Reproduce the entries from their first line up to and including the line with "from the [overallStatus]". Leave out everything after it.
• • •
(** C4 (status coercion), as the code has it.  Every response to a POST
    request is a verdict whose status is one of PASS, FAIL, WARNING (code
    200) or ERROR (code 500).  The status of a success response is computed
    from the [overallStatus] field of the verdict parsed out of the upstream
    answer to this request, and from nothing else: it is FAIL when that field
    is the string FAIL, WARNING when it is the string WARNING, and PASS for
    every other value, recognized or not.  Conversely every upstream answer
    that is ok and carries a parsable verdict gives such a success
    response. *)
Theorem handler_status_coercion typeError JSON_parse JSON_stringify apiKey t upstream
    method req_body :
  jseq method (js "POST") = true ->
  (exists c s sm iss,
     handler typeError JSON_parse JSON_stringify apiKey t upstream method req_body
     = mkHttp c (VerdictBody s sm iss t)
     /\ In s verdict_statuses
     /\ ((c = 200
          /\ exists rq u data verdict,
               req_body = Some rq
               /\ upstream (prompt_of rq) = Fulfilled u
               /\ up_data u = Fulfilled data
               /\ JSON_parse (default JNull (answer_content data)) = Fulfilled verdict
               /\ s = coerce_status (opt_get (Some verdict) (js "overallStatus")))
         \/ (c = 500 /\ s = js "ERROR")))
  /\ (forall rq u data verdict,
        req_body = Some rq -> apiKey <> [] ->
        upstream (prompt_of rq) = Fulfilled u -> up_ok u = true ->
        up_data u = Fulfilled data ->
        json_truthy (answer_content data) = true ->
        JSON_parse (default JNull (answer_content data)) = Fulfilled verdict ->
        verdict <> JNull ->
        exists sm iss,
          handler typeError JSON_parse JSON_stringify apiKey t upstream method req_body
          = mkHttp 200
              (VerdictBody (coerce_status (opt_get (Some verdict) (js "overallStatus")))
                 sm iss t))
  /\ coerce_status (Some (JStr (js "FAIL"))) = js "FAIL"
  /\ coerce_status (Some (JStr (js "WARNING"))) = js "WARNING"
  /\ (forall v, v <> Some (JStr (js "FAIL")) -> v <> Some (JStr (js "WARNING")) ->
        coerce_status v = js "PASS").
Proof.
  intros Hm. apply jseq_eq in Hm. subst method.
  unfold handler.
  replace (jseq (js "POST") (js "OPTIONS")) with false by (vm_compute; reflexivity).
  replace (jseq (js "POST") (js "POST")) with true by (vm_compute; reflexivity).
  simpl negb. cbv iota.
  split; [ | split; [ | split; [ reflexivity | split; [ reflexivity | ] ] ] ].
  - destruct (handler_try _ _ _ _ _ _ _) as [r|e] eqn:Hr.
    + apply handler_try_fulfilled in Hr.
      destruct Hr as (rq & u & data & verdict & Hb & _ & Hu & _ & Hd & _ & Hp & _ & ->).
      eexists 200, _, _, _. split; [ reflexivity | ]. split.
      * pose proof (coerce_status_range (opt_get (Some verdict) (js "overallStatus")))
          as Hin.
        unfold verdict_statuses. simpl in Hin |- *. tauto.
      * left. split; [ reflexivity | ]. exists rq, u, data, verdict. auto.
    + eexists 500, (js "ERROR"), _, _. split; [ reflexivity | ].
      split; [ unfold verdict_statuses; simpl; tauto | right; auto ].
  - intros rq u data verdict Hb Hk Hu Hok Hd Hj Hp Hv.
    rewrite (proj2 (handler_try_fulfilled typeError JSON_parse JSON_stringify apiKey t
                      upstream req_body _)
               (ex_intro _ rq (ex_intro _ u (ex_intro _ data (ex_intro _ verdict
                  (conj Hb (conj Hk (conj Hu (conj Hok (conj Hd (conj Hj (conj Hp
                     (conj Hv eq_refl))))))))))))).
    eauto.
  - intros v Hf Hw. unfold coerce_status. destruct v as [[| | |s| |]|]; auto.
    destruct (jseq s (js "FAIL")) eqn:E1; [ apply jseq_eq in E1; congruence | ].
    destruct (jseq s (js "WARNING")) eqn:E2; [ apply jseq_eq in E2; congruence | ].
    reflexivity.
Qed.
Lemma agree_decodeListHeader :
  (k <= 12)%nat -> decodeListHeader b = decodeListHeader b'.
Proof.
  intros Hk. unfold decodeListHeader.
  rewrite agree_index by lia. rewrite agree_slice by lia. reflexivity.
Qed.

End Agreement.

Lemma decodeListHeader_start buffer hl :
  decodeListHeader buffer = Return hl -> 13 <= hl.2.
Proof.
  unfold decodeListHeader.
  destruct (index buffer 12) as [b12| |]; try discriminate. cbn [obind].
  destruct (0 <? Z.land b12 bigHeaderBit).
  - destruct (slice buffer 12 14) as [s| |]; try discriminate. cbn [obind].
    destruct (Uint16 s) as [v| |]; try discriminate. cbn [obind fst snd].
    intros [= <-]. cbn. lia.
  - cbn [obind fst snd]. intros [= <-]. cbn. lia.
Qed.

Lemma eraseIgnored_length b b' :
  eraseIgnored b = eraseIgnored b' -> length b = length b'.
Proof.
  intros H. apply (f_equal length) in H. unfold eraseIgnored in H.
  now rewrite !length_imap in H.
Qed.

Lemma eraseIgnored_lookup b b' (i : nat) :
  eraseIgnored b = eraseIgnored b' ->
  i <> 0%nat -> i <> 1%nat -> ~ (4 <= i <= 7)%nat -> b !! i = b' !! i.
Proof.
  intros H H0 H1 H47. apply (f_equal (fun l => l !! i)) in H.
  unfold eraseIgnored in H. rewrite !list_lookup_imap in H.
  destruct (b !! i), (b' !! i); cbn in H; try congruence.
  repeat case_decide; try lia; congruence.
Qed.

Lemma eraseIgnored_payloadType b b' :
  eraseIgnored b = eraseIgnored b' -> (2 <= length b)%nat ->
  wirePayloadType b = wirePayloadType b'.
Proof.
  intros H Hl. pose proof (eraseIgnored_length _ _ H) as Hlen.
  apply (f_equal (fun l => l !! 1%nat)) in H.
  unfold eraseIgnored in H. rewrite !list_lookup_imap in H.
  unfold wirePayloadType. rewrite !nth_lookup.
  destruct (lookup_lt_is_Some_2 b 1%nat ltac:(lia)) as [x Hx].
  destruct (lookup_lt_is_Some_2 b' 1%nat ltac:(lia)) as [x' Hx'].
  rewrite Hx, Hx' in *. cbn in H. cbn.
  repeat case_decide; try lia; congruence.
Qed.

Lemma eraseIgnored_agree b b' :
  eraseIgnored b = eraseIgnored b' -> agreeFrom 8 b b'.
Proof.
  intros H. split; [now apply eraseIgnored_length|].
  apply list_eq. intros i. rewrite !lookup_drop.
  apply eraseIgnored_lookup; [exact H|lia..].
Qed.


(** ** Big-endian fields *)

Lemma testbit_above v k n :
  0 <= v < 2 ^ k -> k <= n -> Z.testbit v n = false.
Proof.
  intros Hv Hn. destruct (Z.eq_dec v 0) as [->|Hne]; [apply Z.bits_0|].
  apply Z.bits_above_log2; [lia|].
  assert (Z.log2 v < k) by (apply Z.log2_lt_pow2; lia). lia.
Qed.

Lemma testbit_255 n : 0 <= n -> Z.testbit 255 n = (n <? 8).
Proof. intros H. change 255 with (Z.ones 8). apply Z.testbit_ones_nonneg; lia. Qed.

Ltac bits_field :=
  repeat first
    [ rewrite Z.lor_spec | rewrite Z.land_spec
    | rewrite Z.shiftl_spec by lia | rewrite Z.shiftr_spec by lia
    | rewrite testbit_255 by lia ].

Lemma put16_Uint16 v :
  is_uint16 v ->
  Z.lor (Z.land v 255) (Z.shiftl (Z.land (Z.shiftr v 8) 255) 8) = v.
Proof.
  intros Hv. apply Z.bits_inj'. intros n Hn.
  destruct (Z.lt_ge_cases n 8).
  - rewrite Z.lor_spec, Z.shiftl_spec_low, Z.land_spec, testbit_255 by lia.
    destruct (Z.ltb_spec n 8); [|lia]. now rewrite orb_false_r, andb_true_r.
  - bits_field. replace (n - 8 + 8) with n by lia.
    destruct (Z.ltb_spec n 8); [lia|]. rewrite andb_false_r. cbn [orb].
    destruct (Z.ltb_spec (n - 8) 8); [apply andb_true_r|].
    rewrite andb_false_r. symmetry. apply (testbit_above v 16); [exact Hv|lia].
Qed.

Lemma put32_Uint32 v :
  is_uint32 v ->
  Z.lor (Z.lor (Z.lor (Z.land v 255)
                      (Z.shiftl (Z.land (Z.shiftr v 8) 255) 8))
               (Z.shiftl (Z.land (Z.shiftr v 16) 255) 16))
        (Z.shiftl (Z.land (Z.shiftr v 24) 255) 24) = v.
Proof.
  intros Hv. apply Z.bits_inj'. intros n Hn.
  assert (Hhi : 32 <= n -> Z.testbit v n = false)
    by (intros; apply (testbit_above v 32); [exact Hv|lia]).
  rewrite !Z.lor_spec.
  assert (Hf : forall s, 0 <= s ->
             Z.testbit (Z.shiftl (Z.land (Z.shiftr v s) 255) s) n
             = Z.testbit v n && (s <=? n) && (n <? s + 8)).
  { intros s Hs. destruct (Z.lt_ge_cases n s).
    - rewrite Z.shiftl_spec_low by lia. destruct (Z.leb_spec s n); [lia|].
      now rewrite andb_false_r.
    - bits_field. replace (n - s + s) with n by lia.
      destruct (Z.leb_spec s n); [|lia].
      rewrite andb_true_r. f_equal.
      destruct (Z.ltb_spec (n - s) 8), (Z.ltb_spec n (s + 8)); (reflexivity || lia). }
  rewrite !Hf by lia. rewrite Z.land_spec, testbit_255 by lia.
  destruct (Z.testbit v n) eqn:E; cbn [andb orb]; [|reflexivity].
  destruct (Z.lt_ge_cases n 32) as [Hlt|Hge]; [|specialize (Hhi Hge); congruence].
  destruct (Z.ltb_spec n 8), (Z.leb_spec 8 n), (Z.ltb_spec n (8 + 8)),
    (Z.leb_spec 16 n), (Z.ltb_spec n (16 + 8)), (Z.leb_spec 24 n),
    (Z.ltb_spec n (24 + 8)); cbn; (reflexivity || lia).
Qed.

Section HeaderRoundTrip.
Variable timestampOf : Z -> Z -> Z.

Lemma encodeHeader_length m start :
  length (encodeHeader timestampOf m start) = 12%nat.
Proof. reflexivity. Qed.

Lemma encodeHeader_payloadType m start :
  wirePayloadType (encodeHeader timestampOf m start) = payloadType.
Proof. reflexivity. Qed.

Lemma encodeHeader_sequenceNumber m start tail :
  is_uint16 (SequenceNumber m) ->
  wireSequenceNumber (encodeHeader timestampOf m start ++ tail)
  = SequenceNumber m.
Proof. intros H. unfold wireSequenceNumber. cbn [encodeHeader app put16 put32 nth]. now apply put16_Uint16. Qed.

Lemma encodeHeader_SSRC m start tail :
  is_uint32 (SSRC m) ->
  wireSSRC (encodeHeader timestampOf m start ++ tail) = SSRC m.
Proof. intros H. unfold wireSSRC. cbn [encodeHeader app put16 put32 nth]. now apply put32_Uint32. Qed.

End HeaderRoundTrip.

(** ** Decoding what the encoder wrote *)

Lemma sysexData_shape data :
  sysexData data = true ->
  exists body, data = body ++ [0xf7]
               /\ Forall (fun b => Z.land b 0x80 = 0) body.
Proof.
  induction data as [|b data IH]; [discriminate|].
  cbn [sysexData]. destruct data as [|c data].
  - intros H. apply Z.eqb_eq in H as ->. exists []. split; [reflexivity|constructor].
  - intros H. apply andb_prop in H as [Hb H]. apply Z.eqb_eq in Hb.
    destruct (IH H) as (body & -> & Hbody).
    exists (b :: body). split; [reflexivity|]. now constructor.
Qed.

Lemma scanSysEx_body body post n :
  Forall (fun b => Z.land b 0x80 = 0) body ->
  scanSysEx (body ++ 0xf7 :: post) n = n + len body.
Proof.
  intros H. revert n. induction H as [|b body Hb _ IH]; intros n.
  - cbn [app scanSysEx]. change (0 <? Z.land 247 128) with true.
    cbn iota. rewrite len_nil. lia.
  - cbn [app scanSysEx]. rewrite Hb. cbn [Z.ltb Z.compare].
    rewrite IH, len_cons. lia.
Qed.
(** * Key-value TCP server (SET / GET / DEL): model and properties

    Shallow embedding of the two C programs of the repository:
    - [Server2] follows [src/server2.c] (small functions, bounded scanning,
      retrying write loop, orderly shutdown on SIGINT);
    - [Servidor] follows [src/servidor.c] (single handler, unbounded scanning,
      one plain write, [exit] on I/O failures).

    C strings are [string]s whose bytes are [ascii]; a [char] array is a
    [string] of the array's length, the C string it holds being its prefix up
    to the first NUL.  The operating system (file system, sockets, signals)
    is a parameter of the functions: a [World] for the state and a script of
    results for the calls whose outcome the program does not control. *)

From Stdlib Require Import ZArith String Ascii List Bool Lia.
From stdpp Require Import gmap strings.

Open Scope string_scope.

#[global] Arguments String.append !s1 s2 : simpl nomatch.
#[global] Arguments Ascii.eqb : simpl never.

(** ** C strings and [char] arrays *)

Module CStr.

Definition NUL : ascii := "000"%char.
Definition LF : string := String "010"%char "".

(** The C string stored at the start of an array: the bytes before the first
    NUL (or the whole array when it holds none). *)
Fixpoint cstr (a : string) : string :=
  match a with
  | String c a' => if Ascii.eqb c NUL then "" else String c (cstr a')
  | EmptyString => ""
  end.

Definition strlen (a : string) : nat := String.length (cstr a).

Fixpoint stake (n : nat) (s : string) {struct s} : string :=
  match s, n with
  | String c s', S n' => String c (stake n' s')
  | _, _ => ""
  end.

Fixpoint sdrop (n : nat) (s : string) {struct s} : string :=
  match s, n with
  | String c s', S n' => sdrop n' s'
  | _, _ => s
  end.

Fixpoint zeros (n : nat) : string :=
  match n with
  | O => ""
  | S n' => String NUL (zeros n')
  end.

(** Writing the C string [t] and its terminator at the start of array [a]
    (what [%s] of sscanf or strcpy do); the bytes after the terminator keep
    their old content. *)
Definition poke (a t : string) : string :=
  t ++ String NUL (sdrop (S (String.length t)) a).

(** Storing the bytes [t] at the start of array [a], without terminator
    (what read and fread do), and storing one byte at index [i]. *)
Definition blit (a t : string) : string := t ++ sdrop (String.length t) a.

Definition set_byte (i : nat) (c : ascii) (a : string) : string :=
  stake i a ++ String c (sdrop (S i) a).

Fixpoint mem (c : ascii) (s : string) : bool :=
  match s with
  | String d s' => Ascii.eqb c d || mem c s'
  | EmptyString => false
  end.

(** [isspace] in the C locale: space, \t, \n, \v, \f, \r. *)
Definition isspace (c : ascii) : bool :=
  Ascii.eqb c " " || Ascii.eqb c "009" || Ascii.eqb c "010"
  || Ascii.eqb c "011" || Ascii.eqb c "012" || Ascii.eqb c "013".

(** snprintf(dst, cap, "%s", s): at most cap-1 bytes of [s] are stored. *)
Definition snprintf (cap : nat) (s : string) : string := stake (cap - 1) s.

End CStr.
Import CStr.

(** ** The conversions of sscanf used by the programs *)

Module Scanf.

(** White space in a format, and the leading skip of [%s]. *)
Fixpoint skip_ws (s : string) : string :=
  match s with
  | String c s' => if isspace c then skip_ws s' else s
  | EmptyString => ""
  end.

(** The body of one conversion: the longest prefix of [s] made of bytes of
    the scan set, cut after [w] bytes; the second component is the input
    left for the next directive. *)
Fixpoint scan_run (inset : ascii -> bool) (w : nat) (s : string) {struct s}
  : string * string :=
  match s, w with
  | String c s', S w' =>
      if inset c
      then let (t, r) := scan_run inset w' s' in (String c t, r)
      else ("", s)
  | _, _ => ("", s)
  end.

(** The same without a field width (plain [%s], [%[^\n]]). *)
Fixpoint scan_all (inset : ascii -> bool) (s : string) : string * string :=
  match s with
  | String c s' =>
      if inset c
      then let (t, r) := scan_all inset s' in (String c t, r)
      else ("", s)
  | EmptyString => ("", "")
  end.

Definition nonspace (c : ascii) : bool := negb (isspace c).
Definition not_newline (c : ascii) : bool := negb (Ascii.eqb c "010").

(** Result of a three-conversion sscanf: the return value and, for each
    conversion that was carried out, the string it stored. *)
Record Scanned := {
  matched : Z;
  sc_cmd : option string;
  sc_key : option string;
  sc_value : option string
}.

Definition EOF : Z := (-1)%Z.

(** sscanf(buffer, "%<wc>s %<wk>s %<wv>[^\n]", ...): [conv w] is the body of
    a conversion of width [w] ([scan_run], or [scan_all] without width).
    The input is the C string held by [buffer].  [%s] skips white space and
    fails at the end of input; [%[] does not skip, but the blank before it in
    the format does, and it fails when no byte matches. *)
Definition sscanf3
    (conv_cmd conv_key conv_val : (ascii -> bool) -> string -> string * string)
    (buffer : string) : Scanned :=
  match skip_ws (cstr buffer) with
  | EmptyString => {| matched := EOF; sc_cmd := None; sc_key := None; sc_value := None |}
  | String _ _ as s0 =>
      let (c, s1) := conv_cmd nonspace s0 in
      match skip_ws s1 with
      | EmptyString => {| matched := 1; sc_cmd := Some c; sc_key := None; sc_value := None |}
      | String _ _ as s2 =>
          let (k, s3) := conv_key nonspace s2 in
          match skip_ws s3 with
          | EmptyString => {| matched := 2; sc_cmd := Some c; sc_key := Some k; sc_value := None |}
          | String _ _ as s4 =>
              let (v, _) := conv_val not_newline s4 in
              match v with
              | EmptyString => {| matched := 2; sc_cmd := Some c; sc_key := Some k; sc_value := None |}
              | String _ _ => {| matched := 3; sc_cmd := Some c; sc_key := Some k; sc_value := Some v |}
              end
          end
      end
  end.

(** An output array after sscanf: untouched when the conversion did not
    happen. *)
Definition assign (a : string) (o : option string) : string :=
  match o with
  | Some t => poke a t
  | None => a
  end.

End Scanf.
Import Scanf.

(** ** The environment: files, sockets, signals

    The directory the server runs in is a finite map from file names to
    files.  A file carries its bytes and whether it may be opened for
    writing; the directory itself is writable, so creating a missing file
    and removing an existing one succeed.  Every call that reaches the
    operating system is recorded, in order, in the world's log.

    The one signal of the model is SIGINT.  A write on a connection the
    peer has reset makes the kernel raise SIGPIPE (the call would fail with
    EPIPE); neither program changes the disposition of SIGPIPE, so the
    signal ends the process before the write returns.  The model has no
    such outcome: a script of write outcomes stands for a run of the
    program only if it holds no failure with EPIPE. *)

Module OS.

Definition EINTR : Z := 4%Z.
Definition EPIPE : Z := 32%Z.
Definition EXIT_SUCCESS : Z := 0%Z.
Definition EXIT_FAILURE : Z := 1%Z.

Record File := { content : string; writable : bool }.

Inductive Event :=
| EvFopen (path mode : string) (ok : bool)
| EvFputs (path data : string)
| EvFread (path : string) (count : nat)
| EvFclose (path : string)
| EvRemove (path : string)
| EvRead (fd : Z)
| EvWrite (fd : Z) (data : string)
| EvClose (fd : Z)
| EvAccept (ok : bool)
| EvPerror (what : string)
| EvPrintf (text : string).

Record World := { disk : gmap string File; log : list Event }.

Definition emit (e : Event) (w : World) : World :=
  {| disk := disk w; log := log w ++ [e] |}.

Definition set_disk (d : gmap string File) (w : World) : World :=
  {| disk := d; log := log w |}.

Definition is_storage (e : Event) : bool :=
  match e with
  | EvFopen _ _ _ | EvFputs _ _ | EvFread _ _ | EvFclose _ | EvRemove _ => true
  | _ => false
  end.

(** fopen(path, "w"): fails on a file that is not writable; otherwise the
    file exists afterwards, empty.  The stream is named by its path. *)
Definition fopen_w (path : string) (w : World) : option string * World :=
  match disk w !! path with
  | Some f =>
      if writable f
      then (Some path,
            emit (EvFopen path "w" true)
                 (set_disk (<[path := {| content := ""; writable := true |}]> (disk w)) w))
      else (None, emit (EvFopen path "w" false) w)
  | None =>
      (Some path,
       emit (EvFopen path "w" true)
            (set_disk (<[path := {| content := ""; writable := true |}]> (disk w)) w))
  end.

(** fopen(path, "r"): fails when there is no such file. *)
Definition fopen_r (path : string) (w : World) : option string * World :=
  match disk w !! path with
  | Some _ => (Some path, emit (EvFopen path "r" true) w)
  | None => (None, emit (EvFopen path "r" false) w)
  end.

(** fputs(s, fp) on a stream opened by [fopen_w]: the bytes of the C string
    go to the end of the file. *)
Definition fputs (s : string) (fp : string) (w : World) : World :=
  match disk w !! fp with
  | Some f =>
      emit (EvFputs fp s)
           (set_disk (<[fp := {| content := content f ++ s; writable := writable f |}]> (disk w)) w)
  | None => emit (EvFputs fp s) w
  end.

(** fread(dst, 1, count, fp) on a stream just opened by [fopen_r]: the first
    [count] bytes of the file (fewer when the file is shorter). *)
Definition fread (count : nat) (fp : string) (w : World) : string * World :=
  match disk w !! fp with
  | Some f => (stake count (content f), emit (EvFread fp count) w)
  | None => ("", emit (EvFread fp count) w)
  end.

Definition fclose (fp : string) (w : World) : World := emit (EvFclose fp) w.

(** remove(path): the file is gone afterwards, whether or not it existed. *)
Definition remove (path : string) (w : World) : World :=
  emit (EvRemove path) (set_disk (delete path (disk w)) w).

Definition perror (what : string) (w : World) : World := emit (EvPerror what) w.
Definition printf (text : string) (w : World) : World := emit (EvPrintf text) w.
Definition close (fd : Z) (w : World) : World := emit (EvClose fd) w.

(** What the peer and the kernel do on one connected socket: the outcome of
    the single read, and the outcomes of the successive write calls.  A write
    outcome [WrBytes k] accepts [k] bytes (at most the bytes offered); once
    the list is used up, a write accepts everything it is offered. *)
Inductive ReadResult := RdFail (errno : Z) | RdBytes (data : string).
Inductive WriteResult := WrFail (errno : Z) | WrBytes (k : nat).

Record Conn := { fd : Z; incoming : ReadResult; outgoing : list WriteResult }.

(** read(fd, dst, count): the return value and the bytes stored. *)
Definition read (c : Conn) (count : nat) (w : World) : Z * string * World :=
  match incoming c with
  | RdFail _ => ((-1)%Z, "", emit (EvRead (fd c)) w)
  | RdBytes data =>
      (Z.of_nat (String.length (stake count data)), stake count data,
       emit (EvRead (fd c)) w)
  end.

(** One write(fd, p, n) call with the next scripted outcome: the return value
    and the bytes that went out. *)
Definition write (fd : Z) (r : option WriteResult) (p : string) (w : World)
  : Z * World :=
  match r with
  | Some (WrFail _) => ((-1)%Z, w)
  | Some (WrBytes k) =>
      let k' := Nat.min k (String.length p) in
      (Z.of_nat k', emit (EvWrite fd (stake k' p)) w)
  | None => (Z.of_nat (String.length p), emit (EvWrite fd p) w)
  end.

Definition errno_of (r : option WriteResult) : Z :=
  match r with
  | Some (WrFail e) => e
  | _ => 0%Z
  end.

(** The bytes a log shows as sent on a socket. *)
Fixpoint sent (fd : Z) (l : list Event) : string :=
  match l with
  | EvWrite fd' data :: l' => if Z.eqb fd fd' then data ++ sent fd l' else sent fd l'
  | _ :: l' => sent fd l'
  | [] => ""
  end.

(** The calls to accept of the server loop.  A step of the environment is
    what happens around one call: whether SIGINT is delivered while the
    process is in (or about to enter) accept, what accept returns, and
    whether SIGINT is delivered between that return and the next test of the
    loop condition. *)
Inductive AcceptResult := AccFail (errno : Z) | AccConn (c : Conn).

Record Step := { sig_in_accept : bool; accepted : AcceptResult; sig_after : bool }.

(** A process either has returned from main with a status, or is blocked in
    a system call waiting for the environment. *)
Inductive Outcome := Running (w : World) | Exited (status : Z) (w : World).

End OS.
Import OS.

(** ** src/server2.c *)

Module Server2.

Definition PORT : Z := 5000%Z.
Definition BUFFER_SIZE : nat := 1024.

Inductive Command := CMD_INVALID | CMD_SET | CMD_GET | CMD_DEL.

(** [key] is a char[100], [value] a char[BUFFER_SIZE]. *)
Record Request := { cmd : Command; key : string; value : string }.

(** The flag g_stop is the only variable of the program that outlives a
    call; it is threaded through the accept loop.  on_sigint stores 1. *)
Definition on_sigint (g_stop : bool) : bool := true.

(** The loop of clave_valida, from index i on. *)
Fixpoint clave_scan (s : string) : bool :=
  match s with
  | String c s' =>
      if Ascii.eqb c NUL then true
      else if Ascii.eqb c "/" || Ascii.eqb c "\" || Ascii.eqb c "." || Ascii.eqb c " "
           then false
           else clave_scan s'
  | EmptyString => true
  end.

(** A pointer argument is [None] when NULL. *)
Definition clave_valida (clave : option string) : bool :=
  match clave with
  | None => false
  | Some s =>
      match s with
      | String c _ => if Ascii.eqb c NUL then false else clave_scan s
      | EmptyString => false
      end
  end.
• • •
▶ **ANSWER BOX**:
(** C4 (status coercion), as the code has it.  Every response to a POST
    request is a verdict whose status is one of PASS, FAIL, WARNING (code
    200) or ERROR (code 500).  The status of a success response is computed
    from the [overallStatus] field of the verdict parsed out of the upstream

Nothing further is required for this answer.